▸ Your instructions: Could the lines from the one containing "assert (Hw1 : walks (under path) s s1)." through the end of the material below be returned exactly, with nothing else?

▸ Task data:
Lemma walks_frame (P : string → Prop) s s' q : walks P s s' → ¬ P q → same_at q (stRS s) (stRS s').
Proof.
  intros Hw Hq. apply (walks_keep P (λ s', same_at q (stRS s) (stRS s')) _ _) in Hw; [done| |apply same_at_refl].
  intros p s1 s2 Hp Hs H12. eapply same_at_trans; [exact H12|]. eapply prim_frame; [exact Hs|]. by intros ->.
Qed.
(** *** The attempts of a gate *)

Variable ic : Ictx.
Variable fuel : nat.
#[local] Notation attempts path s := (LookupGateAttempts (stRS s) path).

(** A block strictly inside the gate leaves its attempts alone. *)
Lemma attempts_below path (s s' : St) : walks (below path) s s' → attempts path s' = attempts path s.
Proof.
  intros Hw. apply (walks_frame _ _ _ path) in Hw as (_ & _ & _ & Hw & _).
  - unfold LookupGateAttempts, at_path. by rewrite Hw.
  - intros [t Ht]. apply (f_equal slen) in Ht. rewrite !slen_app in Ht. cbn [slen] in Ht. lia.
Qed.

Lemma passedAlready_snoc l a : passedAlready (l ++ [a]) = String.eqb (arAttemptOutcome a) AttemptPassed.
Proof. unfold passedAlready. by rewrite last_snoc. Qed.

Lemma failStep_not_ok path oc c (s : St) r s' : failStep path oc c s = (r, s') → isOk r = false.
Proof. unfold failStep. destruct (appendSynced _ _ _ s) as [[e|] s1]; intros [= <- _]; unfold isOk; cbn [fst snd]; by rewrite andb_false_r. Qed.

(** The judgement of an attempt is recorded, or the gate ends without one. *)
Lemma judge_attempts ev until path n (s : St) x s' : judge ic ev until path n s = (x, s') →
  match x with
  | inl r => isOk r = false ∧ attempts path s' = attempts path s
  | inr passed => ∃ v, attempts path s' = attempts path s ++ [MkAttempt n (if passed then AttemptPassed else AttemptRejected) v]
  end.
Proof.
  unfold judge. destruct (lastEvaluatorPath _ _) as [q|m]; [|by intros [= <- <-]].
  destruct (LookupCompleted _ q) as [nr|]; [|by intros [= <- <-]].
  destruct (EvalBoolString _ until) as [passed|e].
  - destruct (appendSynced _ _ _ s) as [[e|] s1] eqn:Ha; intros [= <- <-]; apply appendSynced_state in Ha as (Ha & _).
    + by rewrite Ha.
    + exists (nrOutputs nr). unfold LookupGateAttempts. cbn [setRS stRS RecordGateAttempt setGateAttempts rsGateAttempts].
      unfold LookupGateAttempts. rewrite at_path_insert, String.eqb_refl. by rewrite Ha.
  - destruct (failStep _ _ _ s) as [fr fs] eqn:Hf. intros [= <- <-]. split; [by eapply failStep_not_ok|].
    by apply failStep_state in Hf as (-> & _).
Qed.

(** *** The handlers *)

Lemma takeBranch_walks t e em cx path which s r s' :
  steps_below t → steps_below e → takeBranch t e em cx path which s = Some (r, s') → walks (below path) s s'.
Proof.
  intros Ht He. unfold takeBranch.
  assert (Hb : ∀ br bd s, steps_below bd → bd cx (path +:+ "." +:+ br) s = Some (r, s') → walks (below path) s s').
  { intros br bd s0 Hbd Hr. apply Hbd in Hr; [|by destruct path]. eapply walks_mono, Hr.
    intros p Hp. eapply below_trans; [right; apply below_app|done]. }
  destruct (String.eqb which "then"); [by apply (Hb "then")|]. destruct (String.eqb which "else"); [|intros [= <- <-]; apply walks_refl].
  destruct em; [intros [= <- <-]; apply walks_refl|by apply (Hb "else")].
Qed.

Lemma runIf_walks cond t e em cx path s r s' :
  steps_below t → steps_below e → runIf ic cond t e em cx path s = Some (r, s') → walks (under path) s s'.
Proof.
  intros Ht He. unfold runIf.
  assert (Hbr : ∀ which s, takeBranch t e em cx path which s = Some (r, s') → walks (under path) s s').
  { intros which s0 Hr. apply takeBranch_walks in Hr; [|done..]. eapply walks_mono, Hr. by right. }
  destruct (LookupBranch (stRS s) path) as [which|] eqn:Hl; [by apply Hbr|].
  destruct (EvalBoolString _ cond) as [c|x].
  - destruct (appendTo _ _ _ s) as [[x|] s1] eqn:Ha.
    + intros [= <- <-]. eapply walks_one; [by left|by eapply p_lost].
    + intros Hr%Hbr. eapply walks_trans; [|exact Hr]. eapply walks_one; [by left|by apply p_branch].
  - destruct (failStep _ _ _ s) as [fr fs] eqn:Hf. intros [= <- <-]. eapply walks_one; [by left|by eapply p_fail].
Qed.

Lemma endIteration_walks until mx path bp k s o s' :
  in_i64 k = true → endIteration ic until mx path bp k s = (o, s') → walks (eq path) s s'.
Proof.
  intros Hk. unfold endIteration. destruct (appendTo _ _ _ s) as [[x|] s1] eqn:Ha.
  - intros [= <- <-]. eapply walks_one; [done|by eapply p_lost].
  - set (s2 := setRS _ s1). assert (Hw : walks (eq path) s s2) by (by eapply walks_one, p_iter).
    destruct until as [u|]; [|by intros [= _ <-]]. destruct (EvalBoolString _ u) as [[]|x]; [by intros [= _ <-]..|].
    destruct (failStep _ _ _ s2) as [fr fs] eqn:Hf. intros [= _ <-].
    eapply walks_trans; [exact Hw|]. eapply walks_one; [done|by eapply p_fail].
Qed.

Lemma below_Iter path k : below path (IterPath (path +:+ ".body") k).
Proof. unfold IterPath. rewrite <- sapp_assoc. by eexists. Qed.

Lemma loopFrom_walks until mx bd cx path n : steps_below bd → ∀ k s r s',
  in_i64 k = true → loopFrom ic n until mx bd cx path k s = Some (r, s') → walks (under path) s s'.
Proof.
  intros Hbd. induction n as [|n IH]; [done|]. intros k s r s' Hk. cbn [loopFrom].
  set (bp := IterPath (path +:+ ".body") k).
  assert (Hbp : below path bp) by apply below_Iter.
  destruct (bd cx bp s) as [[br s1]|] eqn:Hb; [|done].
  assert (Hw1 : walks (under path) s s1).
  { apply Hbd in Hb; [|by destruct path]. eapply walks_mono, Hb. intros p Hp. right. by eapply below_trans; [right|]. }
  assert (Hnext : ∀ s2, walks (under path) s s2 →
    match endIteration ic until mx path bp k s2 with
    | (Some r, s) => Some (r, s)
    | (None, s) => loopFrom ic n until mx bd cx path (wrap_i64 (k + 1)) s
    end = Some (r, s') → walks (under path) s s').
  { intros s2 Hw2. destruct (endIteration _ _ _ _ _ _ s2) as [o s3] eqn:He. apply endIteration_walks in He; [|done].
    assert (Hw3 : walks (under path) s s3) by (eapply walks_trans, walks_mono, He; [done|intros p <-; by left]).
    destruct o as [o|]; [by intros [= <- <-]|]. intros Hr. eapply walks_trans; [exact Hw3|].
    eapply IH, Hr. apply in_i64_wrap. }
  destruct (skipOf br) as [reason|]; [|destruct (isOk br); [by apply Hnext|by intros [= <- <-]]].
  destruct (appendNodeSkipped bp reason s1) as [[x|] s2] eqn:Ha;
    assert (Hw2 : walks (under path) s s2) by (eapply walks_trans, walks_one, p_skipped, Ha; [done|by right]);
    [by intros [= <- <-]|by apply Hnext].
Qed.
Lemma runLoop_walks until mx bd cx path s r s' :
  steps_below bd → runLoop ic fuel until mx bd cx path s = Some (r, s') → walks (under path) s s'.
Proof.
  intros Hbd. unfold runLoop. destruct until, mx; try (by apply loopFrom_walks; [|apply in_i64_wrap]).
  intros [= <- <-]. apply walks_refl.
Qed.

(** A block at [path.br]. *)
Lemma block_walks bd cx path br s r s' :
  steps_below bd → bd cx (path +:+ "." +:+ br) s = Some (r, s') → walks (below path) s s'.
Proof.
  intros Hbd Hr. apply Hbd in Hr; [|by destruct path]. eapply walks_mono, Hr.
  intros p Hp. eapply below_trans; [right; apply below_app|done].
Qed.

▸ Answer for this exercise:
  assert (Hw1 : walks (under path) s s1).
  { apply Hbd in Hb; [|by destruct path]. eapply walks_mono, Hb. intros p Hp. right. by eapply below_trans; [right|]. }
  assert (Hnext : ∀ s2, walks (under path) s s2 →
    match endIteration ic until mx path bp k s2 with
    | (Some r, s) => Some (r, s)
    | (None, s) => loopFrom ic n until mx bd cx path (wrap_i64 (k + 1)) s
    end = Some (r, s') → walks (under path) s s').
  { intros s2 Hw2. destruct (endIteration _ _ _ _ _ _ s2) as [o s3] eqn:He. apply endIteration_walks in He; [|done].
    assert (Hw3 : walks (under path) s s3) by (eapply walks_trans, walks_mono, He; [done|intros p <-; by left]).
    destruct o as [o|]; [by intros [= <- <-]|]. intros Hr. eapply walks_trans; [exact Hw3|].
    eapply IH, Hr. apply in_i64_wrap. }
  destruct (skipOf br) as [reason|]; [|destruct (isOk br); [by apply Hnext|by intros [= <- <-]]].
  destruct (appendNodeSkipped bp reason s1) as [[x|] s2] eqn:Ha;
    assert (Hw2 : walks (under path) s s2) by (eapply walks_trans, walks_one, p_skipped, Ha; [done|by right]);
    [by intros [= <- <-]|by apply Hnext].
Qed.
Lemma runLoop_walks until mx bd cx path s r s' :
  steps_below bd → runLoop ic fuel until mx bd cx path s = Some (r, s') → walks (under path) s s'.
Proof.
  intros Hbd. unfold runLoop. destruct until, mx; try (by apply loopFrom_walks; [|apply in_i64_wrap]).
  intros [= <- <-]. apply walks_refl.
Qed.

(** A block at [path.br]. *)
Lemma block_walks bd cx path br s r s' :
  steps_below bd → bd cx (path +:+ "." +:+ br) s = Some (r, s') → walks (below path) s s'.
Proof.
  intros Hbd Hr. apply Hbd in Hr; [|by destruct path]. eapply walks_mono, Hr.
  intros p Hp. eapply below_trans; [right; apply below_app|done].
Qed.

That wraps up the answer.